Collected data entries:
------------------------------------

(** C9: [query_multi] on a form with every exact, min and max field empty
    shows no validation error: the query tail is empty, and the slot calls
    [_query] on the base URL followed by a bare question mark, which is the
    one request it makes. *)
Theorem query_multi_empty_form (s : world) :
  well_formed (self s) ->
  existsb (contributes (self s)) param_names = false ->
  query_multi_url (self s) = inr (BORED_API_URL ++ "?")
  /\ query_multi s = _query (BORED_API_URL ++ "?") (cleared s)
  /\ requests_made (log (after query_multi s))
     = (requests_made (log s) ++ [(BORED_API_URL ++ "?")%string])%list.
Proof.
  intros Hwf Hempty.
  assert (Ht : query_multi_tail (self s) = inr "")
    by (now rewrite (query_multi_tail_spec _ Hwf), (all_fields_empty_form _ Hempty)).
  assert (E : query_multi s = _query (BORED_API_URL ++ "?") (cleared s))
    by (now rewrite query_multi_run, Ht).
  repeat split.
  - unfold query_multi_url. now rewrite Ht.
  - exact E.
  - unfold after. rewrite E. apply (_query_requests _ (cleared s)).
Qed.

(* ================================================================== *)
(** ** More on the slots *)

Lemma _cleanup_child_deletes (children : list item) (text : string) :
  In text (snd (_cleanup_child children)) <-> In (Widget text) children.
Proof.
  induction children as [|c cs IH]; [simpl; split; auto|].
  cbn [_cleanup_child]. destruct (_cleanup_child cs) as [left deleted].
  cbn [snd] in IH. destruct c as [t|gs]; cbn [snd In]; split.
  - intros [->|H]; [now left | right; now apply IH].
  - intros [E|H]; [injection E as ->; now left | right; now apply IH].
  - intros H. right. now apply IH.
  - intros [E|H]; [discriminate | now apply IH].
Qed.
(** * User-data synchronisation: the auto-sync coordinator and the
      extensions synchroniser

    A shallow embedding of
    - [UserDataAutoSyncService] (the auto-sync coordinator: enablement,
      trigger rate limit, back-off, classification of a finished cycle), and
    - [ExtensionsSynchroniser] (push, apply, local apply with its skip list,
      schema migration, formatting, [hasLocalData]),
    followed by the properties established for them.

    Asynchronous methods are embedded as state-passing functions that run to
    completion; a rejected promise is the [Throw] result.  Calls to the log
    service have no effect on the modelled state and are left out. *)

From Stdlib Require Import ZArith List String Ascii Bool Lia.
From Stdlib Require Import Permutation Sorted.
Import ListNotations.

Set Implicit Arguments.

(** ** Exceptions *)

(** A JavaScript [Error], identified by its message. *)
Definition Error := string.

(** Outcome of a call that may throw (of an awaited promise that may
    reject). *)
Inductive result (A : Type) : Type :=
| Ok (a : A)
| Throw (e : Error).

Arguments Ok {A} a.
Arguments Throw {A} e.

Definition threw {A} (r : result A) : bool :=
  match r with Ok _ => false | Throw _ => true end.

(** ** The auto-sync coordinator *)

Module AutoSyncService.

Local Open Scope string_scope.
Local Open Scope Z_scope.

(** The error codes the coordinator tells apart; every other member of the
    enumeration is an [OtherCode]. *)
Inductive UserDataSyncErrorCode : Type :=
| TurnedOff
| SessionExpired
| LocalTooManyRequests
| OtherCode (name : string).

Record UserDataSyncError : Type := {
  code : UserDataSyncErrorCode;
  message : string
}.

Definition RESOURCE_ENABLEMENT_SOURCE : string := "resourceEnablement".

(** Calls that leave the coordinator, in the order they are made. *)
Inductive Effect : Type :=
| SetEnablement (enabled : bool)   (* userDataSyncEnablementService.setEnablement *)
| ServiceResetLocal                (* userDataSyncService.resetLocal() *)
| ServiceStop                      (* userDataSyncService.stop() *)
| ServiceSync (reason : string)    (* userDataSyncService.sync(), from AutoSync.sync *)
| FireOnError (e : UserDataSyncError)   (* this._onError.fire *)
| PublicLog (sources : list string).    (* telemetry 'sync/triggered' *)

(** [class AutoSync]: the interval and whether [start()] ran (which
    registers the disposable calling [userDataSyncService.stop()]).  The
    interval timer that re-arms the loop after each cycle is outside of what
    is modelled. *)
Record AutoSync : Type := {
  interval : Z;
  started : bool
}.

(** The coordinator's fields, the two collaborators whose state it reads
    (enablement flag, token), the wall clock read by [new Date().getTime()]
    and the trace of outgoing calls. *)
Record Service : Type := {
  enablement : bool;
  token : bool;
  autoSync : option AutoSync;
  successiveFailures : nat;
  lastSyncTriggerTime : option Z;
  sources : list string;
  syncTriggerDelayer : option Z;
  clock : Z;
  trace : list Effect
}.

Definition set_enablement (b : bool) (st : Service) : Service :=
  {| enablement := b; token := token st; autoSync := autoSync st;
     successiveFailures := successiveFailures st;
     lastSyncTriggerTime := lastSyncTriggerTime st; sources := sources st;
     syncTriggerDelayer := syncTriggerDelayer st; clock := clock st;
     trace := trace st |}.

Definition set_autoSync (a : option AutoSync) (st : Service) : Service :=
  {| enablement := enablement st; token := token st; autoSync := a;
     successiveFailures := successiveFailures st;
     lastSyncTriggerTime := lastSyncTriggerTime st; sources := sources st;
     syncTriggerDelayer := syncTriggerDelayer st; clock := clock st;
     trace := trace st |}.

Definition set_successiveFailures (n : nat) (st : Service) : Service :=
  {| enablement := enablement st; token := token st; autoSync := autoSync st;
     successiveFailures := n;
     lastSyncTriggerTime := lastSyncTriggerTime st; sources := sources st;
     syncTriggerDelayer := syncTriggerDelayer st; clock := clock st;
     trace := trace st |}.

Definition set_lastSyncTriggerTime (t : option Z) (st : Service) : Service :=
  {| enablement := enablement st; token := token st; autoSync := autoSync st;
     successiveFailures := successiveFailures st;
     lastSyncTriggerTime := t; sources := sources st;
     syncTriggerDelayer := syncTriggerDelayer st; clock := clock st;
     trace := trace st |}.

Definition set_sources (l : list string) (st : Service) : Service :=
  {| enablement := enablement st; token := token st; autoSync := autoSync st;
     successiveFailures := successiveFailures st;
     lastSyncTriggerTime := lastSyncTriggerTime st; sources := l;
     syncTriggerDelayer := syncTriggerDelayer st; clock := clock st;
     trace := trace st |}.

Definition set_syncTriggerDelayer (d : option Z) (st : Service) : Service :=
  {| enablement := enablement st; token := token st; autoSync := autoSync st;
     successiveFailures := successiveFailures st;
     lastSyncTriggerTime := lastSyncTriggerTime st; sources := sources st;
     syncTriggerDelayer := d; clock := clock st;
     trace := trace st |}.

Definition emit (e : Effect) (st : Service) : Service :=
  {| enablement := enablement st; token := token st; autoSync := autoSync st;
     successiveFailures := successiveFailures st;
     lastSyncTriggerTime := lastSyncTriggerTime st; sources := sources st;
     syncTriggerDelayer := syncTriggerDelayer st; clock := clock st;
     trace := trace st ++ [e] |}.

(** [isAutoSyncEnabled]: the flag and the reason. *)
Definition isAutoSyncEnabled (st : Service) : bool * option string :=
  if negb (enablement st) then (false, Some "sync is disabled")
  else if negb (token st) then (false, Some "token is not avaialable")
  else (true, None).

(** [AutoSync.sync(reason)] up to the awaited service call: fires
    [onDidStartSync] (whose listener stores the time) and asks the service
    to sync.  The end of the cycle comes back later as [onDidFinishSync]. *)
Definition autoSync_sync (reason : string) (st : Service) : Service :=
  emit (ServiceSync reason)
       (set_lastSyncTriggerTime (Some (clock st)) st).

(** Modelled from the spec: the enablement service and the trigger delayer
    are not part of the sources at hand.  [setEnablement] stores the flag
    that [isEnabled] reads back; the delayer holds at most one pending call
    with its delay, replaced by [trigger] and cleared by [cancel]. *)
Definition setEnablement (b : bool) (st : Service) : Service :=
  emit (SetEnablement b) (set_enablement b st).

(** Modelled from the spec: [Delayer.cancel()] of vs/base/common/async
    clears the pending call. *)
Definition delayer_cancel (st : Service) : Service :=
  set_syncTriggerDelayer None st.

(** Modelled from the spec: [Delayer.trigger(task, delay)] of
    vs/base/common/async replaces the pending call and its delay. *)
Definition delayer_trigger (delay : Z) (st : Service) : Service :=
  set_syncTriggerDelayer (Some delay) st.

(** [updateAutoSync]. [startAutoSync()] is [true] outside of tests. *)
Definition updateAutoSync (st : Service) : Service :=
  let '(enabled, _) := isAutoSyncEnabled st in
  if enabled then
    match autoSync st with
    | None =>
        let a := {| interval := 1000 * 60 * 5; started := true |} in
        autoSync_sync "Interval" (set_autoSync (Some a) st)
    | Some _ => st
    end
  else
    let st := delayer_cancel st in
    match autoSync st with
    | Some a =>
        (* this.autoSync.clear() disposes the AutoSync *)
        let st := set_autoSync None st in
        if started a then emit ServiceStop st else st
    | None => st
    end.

------------------------------------

* [What the exercise asks]: Using the entries shown above, reproduce verbatim the lines from the line bearing "match r with" to the line bearing "enumeration is an [OtherCode]. *)", inclusive.

* [Response to this task]:
  match r with Ok _ => false | Throw _ => true end.

(** ** The auto-sync coordinator *)

Module AutoSyncService.

Local Open Scope string_scope.
Local Open Scope Z_scope.

(** The error codes the coordinator tells apart; every other member of the
    enumeration is an [OtherCode]. *)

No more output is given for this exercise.